- Task requirements
Return each line exactly as written. Begin with the first line of the entries and end with the line that has "- split; [apply union_subseteq_r|done].".

- Data to process
(** No step removes a path from the completed set or a key from the
    table of counters. *)
Lemma step_keeps (s s' : system) :
  step E cfg s s' →
  completed_files (monitor s) ⊆ completed_files (monitor s')
  ∧ dom (stats (monitor s)) ⊆ dom (stats (monitor s')).
Proof.
  destruct 1 as [m w t | m p rest w c | m todo w t |  |  |  |  |  |  |  | 
                 | m todo i t s Hadd |  | m todo i t s Hadd |  | m todo i job Hi | m todo i s Hadd |  |  |  |  ];
    simpl; try done;
    try match goal with
        | |- context [enable_hash_check cfg] =>
            by destruct (enable_hash_check cfg)
        end.
  - by destruct (add_to_queue_rest p m c) as [-> ->].
  - split; [done|]. rewrite dom_insert_L. apply union_subseteq_r.
  - split; [done|]. by eapply stats_add_dom.
  - split; [done|]. by eapply stats_add_dom.
  - split; [apply union_subseteq_r|done].
  - split; [done|]. by eapply stats_add_dom.
Qed.

(** In every state the monitor reaches, the table of counters holds the
    four entries [__init__] put there. *)
Lemma counters_present_reachable (s : system) :
  reachable E cfg s → dom initial_stats ⊆ dom (stats (monitor s)).
Proof.
  intros (disk & m0 & Hload & Hreach).
  eapply (rtc_ind_r (λ s, dom initial_stats ⊆ dom (stats (monitor s))));
    [| |exact Hreach].
  - by apply load_state_keeps in Hload as (_ & _ & Hdom & _).
  - intros y z _ Hstep IH. apply step_keeps in Hstep as [_ Hdom]. by etransitivity.
Qed.

(** *** A turn of the worker, write by write

    Followed write by write with the scan loop quiet, a turn of the
    worker ends in the state [process_queue_iteration] computes. *)

Lemma monitor_eq (m1 m2 : JavSPMonitor) :
  processing_queue m1 = processing_queue m2 →
  completed_files m1 = completed_files m2 →
  current_job m1 = current_job m2 →
  stats m1 = stats m2 →
  m1 = m2.
Proof. destruct m1, m2; simpl. by intros -> -> -> ->. Qed.

(** Lines 222 and 223. *)
Lemma steps_enter (m : JavSPMonitor) (todo : list string) (i : nat)
    (job : ProcessingJob) :
  first_pending (processing_queue m) = Some (i, job) →
  rtc (step E cfg)
    {| monitor := m; new_files := todo; worker := Idle |}
    {| monitor := with_current (Some (set_status processing job))
                    (with_queue (<[i := set_status processing job]> (processing_queue m)) m);
       new_files := todo; worker := Busy i |}.
Proof.
  intros Hfirst. destruct (first_pending_Some _ _ _ Hfirst) as [Hi _].
  eapply rtc_l; [by apply step_pick|].
  apply rtc_once. apply (step_enter _ _ _ _ _ (set_status processing job)).
  simpl. apply list_lookup_insert_eq. by eapply lookup_lt_Some.
Qed.

(** From the job marked failed to the end of the turn. *)
Lemma steps_fail (m : JavSPMonitor) (todo : list string) (i : nat) :
  rtc (step E cfg)
    {| monitor := m; new_files := todo; worker := Failing i |}
    (match stats_add "files_failed" 1 (stats m) with
     | Some s =>
         {| monitor := with_queue (cleanup (processing_queue m))
                         (with_current None (with_stats s m));
            new_files := todo; worker := Idle |}
     | None =>
         {| monitor := with_current None m; new_files := todo; worker := Ended |}
     end).
Proof.
  destruct (stats_add "files_failed" 1 (stats m)) as [s|] eqn:Hadd.
  - eapply rtc_l; [by apply step_fail_count|].
    eapply rtc_l; [apply step_leave|].
    apply rtc_once. apply (step_cleanup _ _ (with_current None (with_stats s m))).
  - eapply rtc_l; [by apply step_fail_raises|].
    apply rtc_once. apply step_raise.
Qed.

Lemma steps_record_failure (m : JavSPMonitor) (todo : list string) (i : nat)
    (job : ProcessingJob) (q : list ProcessingJob) (m1 : JavSPMonitor) :
  processing_queue m = <[i := set_status failed job]> q →
  processing_queue m1 = q →
  completed_files m = completed_files m1 →
  stats m = stats m1 →
  rtc (step E cfg)
    {| monitor := m; new_files := todo; worker := Failing i |}
    (after_turn todo i (record_failure job m1).1.1 (record_failure job m1).1.2
       (record_failure job m1).2).
Proof.
  intros Hq Hq1 Hdone Hstats.
  pose proof (steps_fail m todo i) as Hrun.
  unfold record_failure. rewrite <- Hstats.
  destruct (stats_add "files_failed" 1 (stats m)) as [s|]; simpl.
  - replace (with_queue _ (with_current None (with_stats s m1)))
      with (with_queue (cleanup (processing_queue m))
              (with_current None (with_stats s m))); [done|].
    apply monitor_eq; simpl; [by rewrite Hq, Hq1|done..].
  - replace (with_queue _ (with_current None m1)) with (with_current None m); [done|].
    apply monitor_eq; simpl; [by rewrite Hq, Hq1|done..].
Qed.
Lemma checkMinimumPthSlotWidth_keeps pe :
  keeps R (checkMinimumPthSlotWidth pe).
Proof. unfold checkMinimumPthSlotWidth. keeps_tac. Qed.

Lemma checkAllowedNpthSlots_keeps pe : keeps R (checkAllowedNpthSlots pe).
Proof. unfold checkAllowedNpthSlots. keeps_tac. Qed.

Lemma checkAllowedPthSlots_keeps pe : keeps R (checkAllowedPthSlots pe).
Proof. unfold checkAllowedPthSlots. keeps_tac. Qed.

Lemma checkInvalidPadConnections_keeps pe :
  keeps R (checkInvalidPadConnections pe).
Proof. unfold checkInvalidPadConnections. keeps_tac. Qed.

Lemma checkCourtyardClearances_keeps pe :
  keeps R (checkCourtyardClearances pe).
Proof. unfold checkCourtyardClearances. keeps_tac. Qed.

Lemma checkBoardOutline_keeps pe : keeps R (checkBoardOutline pe).
Proof. unfold checkBoardOutline. keeps_tac. Qed.

Lemma checkForUnplacedComponents_keeps pe :
  keeps R (checkForUnplacedComponents pe).
Proof. unfold checkForUnplacedComponents. keeps_tac. Qed.

Lemma checkCircuitDefaultDevices_keeps pe :
  keeps R (checkCircuitDefaultDevices pe).
Proof. unfold checkCircuitDefaultDevices. keeps_tac. Qed.

Lemma checkForStaleObjects_keeps pe : keeps R (checkForStaleObjects pe).
Proof. unfold checkForStaleObjects. keeps_tac. Qed.

(** The two calls that change the board. *)
Lemma rebuildPlanes_keeps pe :
  (∀ st board, R st (withBoard st board)) → keeps R (rebuildPlanes pe).
Proof.
  intros Hboard. unfold rebuildPlanes.
  apply keeps_bind; [keeps_tac | intros _].
  apply keeps_bind; [| intros _; keeps_tac].
  intros st. apply Hboard.
Qed.

Lemma checkForMissingConnections_keeps pe :
  (∀ st board, R st (withBoard st board))
  → keeps R (checkForMissingConnections pe).
Proof.
  intros Hboard. unfold checkForMissingConnections.
  apply keeps_bind; [keeps_tac | intros _].
  apply keeps_bind; [| intros _; keeps_tac].
  intros st. apply Hboard.
Qed.

Lemma quickSteps_keeps : Forall (λ s, keeps R (step_run s)) quickSteps.
Proof.
  unfold quickSteps. repeat constructor; simpl.
  - apply checkMinimumCopperWidth_keeps.
  - apply checkCopperCopperClearances_keeps.
  - apply checkCopperBoardClearances_keeps.
  - apply checkCopperHoleClearances_keeps.
Qed.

- Solution
(** No step removes a path from the completed set or a key from the
    table of counters. *)
Lemma step_keeps (s s' : system) :
  step E cfg s s' →
  completed_files (monitor s) ⊆ completed_files (monitor s')
  ∧ dom (stats (monitor s)) ⊆ dom (stats (monitor s')).
Proof.
  destruct 1 as [m w t | m p rest w c | m todo w t |  |  |  |  |  |  |  | 
                 | m todo i t s Hadd |  | m todo i t s Hadd |  | m todo i job Hi | m todo i s Hadd |  |  |  |  ];
    simpl; try done;
    try match goal with
        | |- context [enable_hash_check cfg] =>
            by destruct (enable_hash_check cfg)
        end.
  - by destruct (add_to_queue_rest p m c) as [-> ->].
  - split; [done|]. rewrite dom_insert_L. apply union_subseteq_r.
  - split; [done|]. by eapply stats_add_dom.
  - split; [done|]. by eapply stats_add_dom.
  - split; [apply union_subseteq_r|done].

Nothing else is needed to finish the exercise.